Le marché du travail canadien avait encore du tonus le mois dernier, même si les entreprises n'ont pas embauché pour un deuxième mois d'affilée. Cela contraste quelque peu avec le secteur privé américain qui continue d'augmenter ses effectifs à petites doses alors qu'au Québec, la création d'emplois était encore bien timide comme c'est le cas depuis le début de l'année.

D'un océan à l'autre, on comptait 60 900 emplois de plus en septembre qu'en août, selon les données de l'Enquête sur la population active de Statistique Canada. Cela a plus que compensé le gonflement de 27 100 personnes dans les rangs de la population active. Voilà pourquoi le taux de chômage a diminué de deux crans à 7,1%. Il s'agit du taux le plus faible du présent cycle et une heureuse surprise en ces temps d'incertitudes.

Le secteur public s'est gonflé de 36 900 personnes, essentiellement des enseignants à contrat qui avaient été remerciés au printemps à la fin de l'année scolaire.

La catégorie des travailleurs autonomes a aussi enflé de 38 900 personnes. Cela illustre sans doute que les entreprises préfèrent s'offrir des services à la carte plutôt que d'embaucher. Le segment des services professionnels, scientifiques et techniques s'est d'ailleurs enrichi de 35 600 emplois.

En revanche, c'est d'autant que s'est amincie la cohorte des services financiers et immobiliers, reflets indéniables de la correction boursière et du ralentissement dans le bâtiment résidentiel.

Les entreprises ont au net supprimé 14 900 emplois. Depuis le début de la reprise, en juin 2009, c'est la première fois que le secteur privé supprime des emplois deux mois d'affilée. «La perte d'emplois dans le secteur privé n'est pas un signe haussier», prévient Krishen Rangasamy, économiste à la Banque Nationale.

Depuis un an cependant, leur taux d'embauche reste deux fois plus élevé que celui du secteur public qui est passé en mode d'austérité budgétaire.

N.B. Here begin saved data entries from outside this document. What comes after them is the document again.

(* ===== verification/FlashLogic.v ===== *)
(** * FlashLogic: reasoning about flash executors

    What an executor may put on the bus is a language of frames. [emits] says a
    computation only sends such frames, [follows] that it sends a word of a
    language when it succeeds and the beginning of one when it fails. The class
    [BootloaderSpec] is what the four steps of a bootloader family promise to
    [RunBootloaderOperation] ([src/backend/flash/ecu/bootloader_operation.h]);
    what an attempt of any such family does on the bus is proved from it here. *)
From S2P Require Import Prelude Bytes Uds Ports UdsClient CanFlash FlashPlan FlashExecution.

(** ** Languages of frames *)
Definition lang : Type := list (list Z) -> Prop.
Definition exactly (l : list (list Z)) : lang := fun w => w = l.
Definition upto (n : nat) (f : list Z) : lang := fun w => exists k, (k <= n)%nat /\ w = replicate k f.
Definition cat (L1 L2 : lang) : lang := fun w => exists w1 w2, w = w1 ++ w2 /\ L1 w1 /\ L2 w2.
(** The beginnings of the words of a language. *)
Definition begun (L : lang) : lang := fun w => exists rest, L (w ++ rest).
(** A language with a word. *)
Definition spoken (L : lang) : Prop := exists w, L w.
Lemma spoken_exactly l : spoken (exactly l).
Proof. by exists l. Qed.
Lemma upto_nil n f : upto n f [].
Proof. exists 0%nat. split; [lia|done]. Qed.
Lemma spoken_upto n f : spoken (upto n f).
Proof. exists []. apply upto_nil. Qed.
Lemma spoken_cat L1 L2 : spoken L1 -> spoken L2 -> spoken (cat L1 L2).
Proof. intros [w1 H1] [w2 H2]. exists (w1 ++ w2), w1, w2. done. Qed.
Lemma begun_nil L : spoken L -> begun L [].
Proof. intros [w Hw]. by exists w. Qed.
Lemma begun_word (L : lang) w : L w -> begun L w.
Proof. exists []. by rewrite app_nil_r. Qed.
Lemma begun_first L1 L2 w : begun L1 w -> spoken L2 -> begun (cat L1 L2) w.
Proof. intros [rest H1] [w2 H2]. exists (rest ++ w2). rewrite app_assoc. by exists (w ++ rest), w2. Qed.
Lemma begun_then (L1 L2 : lang) w1 w2 : L1 w1 -> begun L2 w2 -> begun (cat L1 L2) (w1 ++ w2).
Proof. intros H1 [rest H2]. exists rest. exists w1, (w2 ++ rest). by rewrite <- app_assoc. Qed.
Lemma cat_exactly l1 l2 w : cat (exactly l1) (exactly l2) w <-> w = l1 ++ l2.
Proof. split; [by intros (w1 & w2 & -> & -> & ->)|intros ->; by exists l1, l2]. Qed.
Lemma upto_app n1 n2 f w1 w2 : upto n1 f w1 -> upto n2 f w2 -> upto (n1 + n2) f (w1 ++ w2).
Proof. intros (k1 & H1 & ->) (k2 & H2 & ->). exists (k1 + k2)%nat. rewrite replicate_add. split; [lia|done]. Qed.
Lemma upto_le n1 n2 f w : (n1 <= n2)%nat -> upto n1 f w -> upto n2 f w.
Proof. intros Hn (k & Hk & ->). exists k. split; [lia|done]. Qed.
Lemma upto_once f w : w = [] \/ w = [f] -> upto 1 f w.
Proof. intros [-> | ->]; [exists 0%nat|exists 1%nat]; split; done || lia. Qed.
Lemma upto_once_inv f w : upto 1 f w -> w = [] \/ w = [f].
Proof. intros (k & Hk & ->). destruct k as [|[|k]]; [by left|by right|lia]. Qed.

(** ** Sending the words of a language *)
Definition emits {A} (L : lang) (m : M A) : Prop := does m (fun _ w _ => L w).
Definition follows {A} (L : lang) (m : M (result Error A)) : Prop :=
  does m (fun res w _ => if is_ok res then L w else begun L w).
Create HintDb langs.
#[export] Hint Resolve spoken_exactly spoken_upto spoken_cat : langs.

Lemma follows_weaken {A} (L L' : lang) (m : M (result Error A)) :
  follows L m -> (forall w, L w -> L' w) -> follows L' m.
Proof.
  intros Hm Hw. unfold follows in Hm. refine (does_weaken _ _ _ Hm _). intros [a|e] w _; cbn [is_ok]; [apply Hw|].
  intros [rest H]. exists rest. by apply Hw.
Qed.
Lemma follows_ok {A} (L : lang) (a : A) : L [] -> follows L (ret (Ok a)).
Proof. intros H. by apply does_ret. Qed.
Lemma follows_fail {A} L e : spoken L -> follows (A := A) L (ret (Err e)).
Proof. intros H. apply does_ret. by apply begun_nil. Qed.
Lemma follows_quiet {A B} L (m : M B) (k : B -> M (result Error A)) :
  quiet m -> (forall b, follows L (k b)) -> follows L (bind m k).
Proof. intros Hm Hk. exact (does_quiet m k _ Hm Hk). Qed.
Lemma follows_quiet_try {A B} (L : lang) (m : M (result Error B)) (k : B -> M (result Error A)) :
  quiet m -> spoken L -> (forall b, follows L (k b)) -> follows L (try m k).
Proof. intros Hm Hs Hk. apply follows_quiet; [done|]. intros [b|e]; [apply Hk|by apply follows_fail]. Qed.
Lemma follows_try {A B} (L1 L2 : lang) (m : M (result Error B)) (k : B -> M (result Error A)) :
  follows L1 m -> spoken L2 -> (forall b, follows L2 (k b)) -> follows (cat L1 L2) (try m k).
Proof.
  intros Hm Hs Hk. unfold follows in *. apply (does_try _ _ _ _ Hm); cbn [is_ok].
  - intros b w1 _ H1. refine (does_weaken _ _ _ (Hk b) _). intros [a|e] w2 _; cbn [is_ok]; [by exists w1, w2|].
    by apply begun_then.
  - intros e w _ H1. by apply begun_first.
Qed.
Lemma follows_emits {A B} (L1 L2 : lang) (m : M B) (k : B -> M (result Error A)) :
  emits L1 m -> (forall b, follows L2 (k b)) -> follows (cat L1 L2) (bind m k).
Proof.
  intros Hm Hk. unfold follows, emits in *. apply (does_bind _ _ _ _ Hm). intros b w1 _ H1. refine (does_weaken _ _ _ (Hk b) _).
  intros [a|e] w2 _; cbn [is_ok]; [by exists w1, w2|by apply begun_then].
Qed.
(** The last step of a sequence. *)
Lemma follows_last {A B} L (m : M (result Error B)) (k : B -> M (result Error A)) :
  follows L m -> (forall b, follows (exactly []) (k b)) -> follows L (try m k).
Proof.
  intros Hm Hk. refine (follows_weaken _ _ _ (follows_try L (exactly []) m k Hm (spoken_exactly []) Hk) _).
  intros w (w1 & w2 & -> & H1 & ->). by rewrite app_nil_r.
Qed.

Les coupes privées ont été concentrées dans la fabrication qui a effacé tous ses gains de l'année, dans le transport et l'entreposage. Bref, dans des segments liés aux exportations. «Avec ses emplois bien rémunérés, le secteur manufacturier est un important baromètre de l'économie canadienne, rappelle Jacques Marcil, économiste principal chez TD. L'emploi dans ce secteur est moins que brillant.»

En revanche, on comptait 17 100 personnes de plus en forêt, dans les mines et carrières et dans l'exploitation d'hydrocarbures.

Depuis le début de l'année, le Canada compte 254 300 emplois de plus qu'en décembre, tous à temps plein de surcroît.

Quel contraste avec la performance médiocre du Québec que reflète mal la baisse de trois dixièmes du taux de chômage à 7,3%. La société distincte a tout juste créé 2200 emplois en septembre, mais 12 900 personnes ont déserté les rangs de la population active. Qui plus est, ces emplois sont tous à temps partiel. Les détenteurs d'emplois à temps plein sont 21 200 de moins qu'en août.

Cette année, le Québec compte jusqu'ici 18 500 emplois de plus qu'en décembre, tous à temps partiel. Le nombre d'emplois à temps plein est même en baisse de 8100.

À l'échelle canadienne, le nombre impressionnant de nouveaux emplois camoufle une réalité préoccupante que suggère aussi l'augmentation des travailleurs autonomes. Le nombre d'heures travaillées a diminué de 0,3% d'août à septembre tandis que les hausses salariales annuelles s'élèvent à 1,5% seulement, soit deux fois moins que le taux d'inflation. C'est de mauvais augure pour la consommation à l'approche de la haute saison des détaillants.

Heureusement, les signes que l'économie américaine tient le coup se multiplient. Les entreprises embauchent.

En septembre, il s'est ajouté 103 000 emplois, tous dans le secteur privé. Même en excluant le retour au travail des 45 000 grévistes de Verizon, le score a agréablement surpris les observateurs. Des révisions du Bureau of Labour Statistics ont ajouté en outre 99 000 emplois en tout aux résultats de juillet et août. Cela de quoi rassurer ceux qui craignent une rechute en récession de la première économie du monde.

Le taux de chômage est malgré tout resté à 9,1%. Il est passé sous les 9% durant un seul mois depuis le début de la reprise. Les États-Unis ont récupéré seulement 1,9 des 8,75 millions d'emplois fauchés par la Grande Récession.

Le taux officiel américain se situe maintenant à deux points de pourcentage au-dessus du taux canadien. En utilisant la méthodologie américaine, le taux canadien de chômage serait même de 6,3% seulement.